• [TO DO] Search the records below for the string "Arguments", and report each line that contains it.

[Saved entries]
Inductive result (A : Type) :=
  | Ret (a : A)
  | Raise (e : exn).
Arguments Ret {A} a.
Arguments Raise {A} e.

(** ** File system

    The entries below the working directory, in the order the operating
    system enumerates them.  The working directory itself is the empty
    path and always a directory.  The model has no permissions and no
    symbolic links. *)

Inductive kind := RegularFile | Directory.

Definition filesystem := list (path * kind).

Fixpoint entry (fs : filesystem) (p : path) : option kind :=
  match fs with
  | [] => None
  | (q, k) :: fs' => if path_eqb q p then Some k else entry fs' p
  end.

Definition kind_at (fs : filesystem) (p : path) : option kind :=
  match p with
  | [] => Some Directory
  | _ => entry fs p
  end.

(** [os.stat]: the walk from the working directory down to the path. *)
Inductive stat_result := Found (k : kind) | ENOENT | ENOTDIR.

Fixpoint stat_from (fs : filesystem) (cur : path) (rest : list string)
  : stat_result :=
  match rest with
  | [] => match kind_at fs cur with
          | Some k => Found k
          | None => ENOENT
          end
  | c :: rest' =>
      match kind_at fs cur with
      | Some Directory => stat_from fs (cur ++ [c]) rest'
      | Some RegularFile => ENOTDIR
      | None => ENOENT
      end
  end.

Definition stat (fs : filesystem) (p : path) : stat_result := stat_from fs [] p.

* * *

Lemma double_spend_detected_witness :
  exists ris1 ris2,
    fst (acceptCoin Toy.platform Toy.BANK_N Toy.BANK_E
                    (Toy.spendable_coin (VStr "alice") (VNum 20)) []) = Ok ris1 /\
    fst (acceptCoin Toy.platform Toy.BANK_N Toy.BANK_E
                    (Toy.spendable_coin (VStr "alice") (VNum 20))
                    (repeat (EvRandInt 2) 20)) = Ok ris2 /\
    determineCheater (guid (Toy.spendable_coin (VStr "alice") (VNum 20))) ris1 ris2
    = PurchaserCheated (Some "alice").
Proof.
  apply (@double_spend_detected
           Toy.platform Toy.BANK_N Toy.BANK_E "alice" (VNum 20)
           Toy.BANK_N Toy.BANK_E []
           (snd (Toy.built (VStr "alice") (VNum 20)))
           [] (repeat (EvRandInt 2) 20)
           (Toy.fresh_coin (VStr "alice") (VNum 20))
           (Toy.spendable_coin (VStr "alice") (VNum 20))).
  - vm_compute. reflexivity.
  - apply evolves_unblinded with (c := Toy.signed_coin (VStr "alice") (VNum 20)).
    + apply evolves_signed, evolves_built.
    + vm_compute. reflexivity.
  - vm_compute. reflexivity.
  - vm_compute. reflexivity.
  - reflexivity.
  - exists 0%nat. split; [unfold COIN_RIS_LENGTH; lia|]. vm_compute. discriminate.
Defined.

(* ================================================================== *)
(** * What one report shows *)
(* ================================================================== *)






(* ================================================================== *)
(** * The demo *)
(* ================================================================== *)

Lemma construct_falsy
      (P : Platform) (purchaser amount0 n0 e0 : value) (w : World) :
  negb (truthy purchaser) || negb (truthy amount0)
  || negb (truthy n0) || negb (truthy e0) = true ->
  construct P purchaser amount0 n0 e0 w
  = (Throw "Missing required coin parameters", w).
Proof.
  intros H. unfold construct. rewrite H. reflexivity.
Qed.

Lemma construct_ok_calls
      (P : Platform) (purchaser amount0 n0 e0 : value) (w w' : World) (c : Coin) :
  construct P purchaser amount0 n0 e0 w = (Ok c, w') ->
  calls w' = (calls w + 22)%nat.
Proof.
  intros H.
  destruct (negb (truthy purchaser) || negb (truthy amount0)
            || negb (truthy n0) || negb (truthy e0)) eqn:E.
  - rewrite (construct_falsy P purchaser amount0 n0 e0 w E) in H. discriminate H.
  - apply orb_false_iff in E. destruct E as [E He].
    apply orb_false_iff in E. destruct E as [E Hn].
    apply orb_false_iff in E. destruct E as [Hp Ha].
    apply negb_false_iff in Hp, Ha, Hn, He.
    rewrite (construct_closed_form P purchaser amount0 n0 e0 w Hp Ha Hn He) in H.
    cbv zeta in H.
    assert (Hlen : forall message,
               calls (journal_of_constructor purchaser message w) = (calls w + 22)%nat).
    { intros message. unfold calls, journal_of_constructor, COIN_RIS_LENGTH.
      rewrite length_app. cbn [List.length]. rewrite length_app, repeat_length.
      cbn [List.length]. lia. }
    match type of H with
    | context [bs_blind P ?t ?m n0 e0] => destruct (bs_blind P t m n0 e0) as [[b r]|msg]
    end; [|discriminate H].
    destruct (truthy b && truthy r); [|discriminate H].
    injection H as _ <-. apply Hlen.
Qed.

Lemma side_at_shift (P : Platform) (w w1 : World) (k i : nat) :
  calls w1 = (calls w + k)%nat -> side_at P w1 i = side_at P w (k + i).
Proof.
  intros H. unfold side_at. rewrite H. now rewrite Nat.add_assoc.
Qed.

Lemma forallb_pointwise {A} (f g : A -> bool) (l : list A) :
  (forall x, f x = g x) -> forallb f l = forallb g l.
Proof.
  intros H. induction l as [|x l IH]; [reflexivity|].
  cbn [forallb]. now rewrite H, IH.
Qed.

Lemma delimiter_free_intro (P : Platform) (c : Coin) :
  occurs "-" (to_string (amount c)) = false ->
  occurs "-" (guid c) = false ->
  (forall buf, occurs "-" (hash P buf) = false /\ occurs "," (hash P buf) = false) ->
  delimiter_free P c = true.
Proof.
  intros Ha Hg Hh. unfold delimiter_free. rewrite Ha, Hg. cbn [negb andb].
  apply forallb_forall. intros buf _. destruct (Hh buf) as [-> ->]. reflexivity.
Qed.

---

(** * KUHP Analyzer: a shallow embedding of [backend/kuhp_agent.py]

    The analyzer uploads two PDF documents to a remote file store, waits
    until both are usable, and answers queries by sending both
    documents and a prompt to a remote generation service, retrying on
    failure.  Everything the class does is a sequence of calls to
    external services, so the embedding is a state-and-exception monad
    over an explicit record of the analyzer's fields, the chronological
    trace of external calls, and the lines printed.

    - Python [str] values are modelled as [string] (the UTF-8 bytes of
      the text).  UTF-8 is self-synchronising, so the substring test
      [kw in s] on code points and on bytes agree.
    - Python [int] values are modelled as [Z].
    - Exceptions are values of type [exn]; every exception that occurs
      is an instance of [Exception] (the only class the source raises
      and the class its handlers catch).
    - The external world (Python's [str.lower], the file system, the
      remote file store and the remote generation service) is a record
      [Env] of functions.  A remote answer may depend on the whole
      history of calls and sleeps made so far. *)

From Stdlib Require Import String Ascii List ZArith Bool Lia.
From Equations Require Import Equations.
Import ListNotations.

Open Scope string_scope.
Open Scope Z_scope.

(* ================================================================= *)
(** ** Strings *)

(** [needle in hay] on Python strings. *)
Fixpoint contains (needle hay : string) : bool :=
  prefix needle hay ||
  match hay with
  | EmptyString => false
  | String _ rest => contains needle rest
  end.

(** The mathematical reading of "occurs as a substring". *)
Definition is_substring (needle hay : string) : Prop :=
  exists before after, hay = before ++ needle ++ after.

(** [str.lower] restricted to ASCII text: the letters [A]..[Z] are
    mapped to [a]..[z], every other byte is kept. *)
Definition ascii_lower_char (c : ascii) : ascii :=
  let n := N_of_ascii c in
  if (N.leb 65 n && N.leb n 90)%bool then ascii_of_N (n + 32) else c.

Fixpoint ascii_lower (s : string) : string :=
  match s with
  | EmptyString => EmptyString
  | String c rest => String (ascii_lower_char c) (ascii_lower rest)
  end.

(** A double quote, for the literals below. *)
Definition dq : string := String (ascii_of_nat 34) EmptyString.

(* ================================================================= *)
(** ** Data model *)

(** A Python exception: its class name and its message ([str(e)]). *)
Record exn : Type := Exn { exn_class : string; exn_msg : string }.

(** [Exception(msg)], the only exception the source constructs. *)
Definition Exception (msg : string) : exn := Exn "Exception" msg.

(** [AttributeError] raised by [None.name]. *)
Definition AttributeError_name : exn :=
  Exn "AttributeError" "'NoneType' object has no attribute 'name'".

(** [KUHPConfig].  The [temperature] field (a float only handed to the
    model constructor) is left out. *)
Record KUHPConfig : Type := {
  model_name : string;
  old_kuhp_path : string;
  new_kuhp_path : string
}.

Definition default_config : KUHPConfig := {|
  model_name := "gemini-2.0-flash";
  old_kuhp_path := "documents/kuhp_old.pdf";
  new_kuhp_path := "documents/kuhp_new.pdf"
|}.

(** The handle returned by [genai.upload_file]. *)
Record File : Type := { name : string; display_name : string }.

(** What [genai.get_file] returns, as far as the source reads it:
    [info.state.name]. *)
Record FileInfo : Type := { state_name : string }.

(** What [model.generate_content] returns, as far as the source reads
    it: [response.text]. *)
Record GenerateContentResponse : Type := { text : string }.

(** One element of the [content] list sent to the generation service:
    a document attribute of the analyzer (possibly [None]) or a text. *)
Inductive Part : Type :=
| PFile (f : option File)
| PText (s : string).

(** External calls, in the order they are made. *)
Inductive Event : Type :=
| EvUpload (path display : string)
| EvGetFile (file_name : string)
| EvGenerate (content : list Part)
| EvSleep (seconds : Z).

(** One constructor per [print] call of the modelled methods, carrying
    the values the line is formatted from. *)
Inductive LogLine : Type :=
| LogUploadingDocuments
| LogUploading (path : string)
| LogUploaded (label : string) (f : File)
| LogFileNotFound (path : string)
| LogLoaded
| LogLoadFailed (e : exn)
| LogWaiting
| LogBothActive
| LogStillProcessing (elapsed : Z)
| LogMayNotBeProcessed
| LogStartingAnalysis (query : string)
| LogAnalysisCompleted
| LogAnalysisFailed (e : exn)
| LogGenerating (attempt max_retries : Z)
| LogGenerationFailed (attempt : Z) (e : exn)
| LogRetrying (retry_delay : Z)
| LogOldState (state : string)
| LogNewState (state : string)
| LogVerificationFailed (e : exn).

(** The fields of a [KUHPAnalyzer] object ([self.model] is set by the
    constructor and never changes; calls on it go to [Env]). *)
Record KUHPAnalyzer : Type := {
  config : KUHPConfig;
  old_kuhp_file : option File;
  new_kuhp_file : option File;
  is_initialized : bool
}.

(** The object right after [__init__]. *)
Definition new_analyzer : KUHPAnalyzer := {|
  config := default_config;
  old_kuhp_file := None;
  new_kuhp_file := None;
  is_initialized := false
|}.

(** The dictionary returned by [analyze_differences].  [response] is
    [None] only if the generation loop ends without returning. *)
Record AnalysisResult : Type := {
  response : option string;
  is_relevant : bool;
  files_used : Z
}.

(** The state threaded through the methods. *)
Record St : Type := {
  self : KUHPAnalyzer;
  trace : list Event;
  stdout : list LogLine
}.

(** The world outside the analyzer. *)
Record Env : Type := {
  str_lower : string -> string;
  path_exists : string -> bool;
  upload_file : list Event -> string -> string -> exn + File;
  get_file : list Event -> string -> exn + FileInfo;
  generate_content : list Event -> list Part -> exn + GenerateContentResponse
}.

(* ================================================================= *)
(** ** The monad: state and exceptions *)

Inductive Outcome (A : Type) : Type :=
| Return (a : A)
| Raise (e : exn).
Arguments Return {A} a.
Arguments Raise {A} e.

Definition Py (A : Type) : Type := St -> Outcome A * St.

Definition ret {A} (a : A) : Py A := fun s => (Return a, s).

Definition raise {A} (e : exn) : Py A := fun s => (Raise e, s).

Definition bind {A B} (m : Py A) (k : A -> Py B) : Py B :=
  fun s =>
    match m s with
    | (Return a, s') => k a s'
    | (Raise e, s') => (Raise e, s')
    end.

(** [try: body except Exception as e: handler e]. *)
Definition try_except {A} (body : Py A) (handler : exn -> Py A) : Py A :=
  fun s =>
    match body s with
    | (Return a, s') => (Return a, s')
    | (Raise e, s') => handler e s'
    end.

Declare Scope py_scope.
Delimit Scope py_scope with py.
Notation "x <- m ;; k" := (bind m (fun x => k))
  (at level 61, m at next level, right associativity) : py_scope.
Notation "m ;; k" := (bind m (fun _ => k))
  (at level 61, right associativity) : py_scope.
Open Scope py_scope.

• [ANSWER BOX]
Arguments Ret {A} a.
Arguments Raise {A} e.
Arguments Return {A} a.
Arguments Raise {A} e.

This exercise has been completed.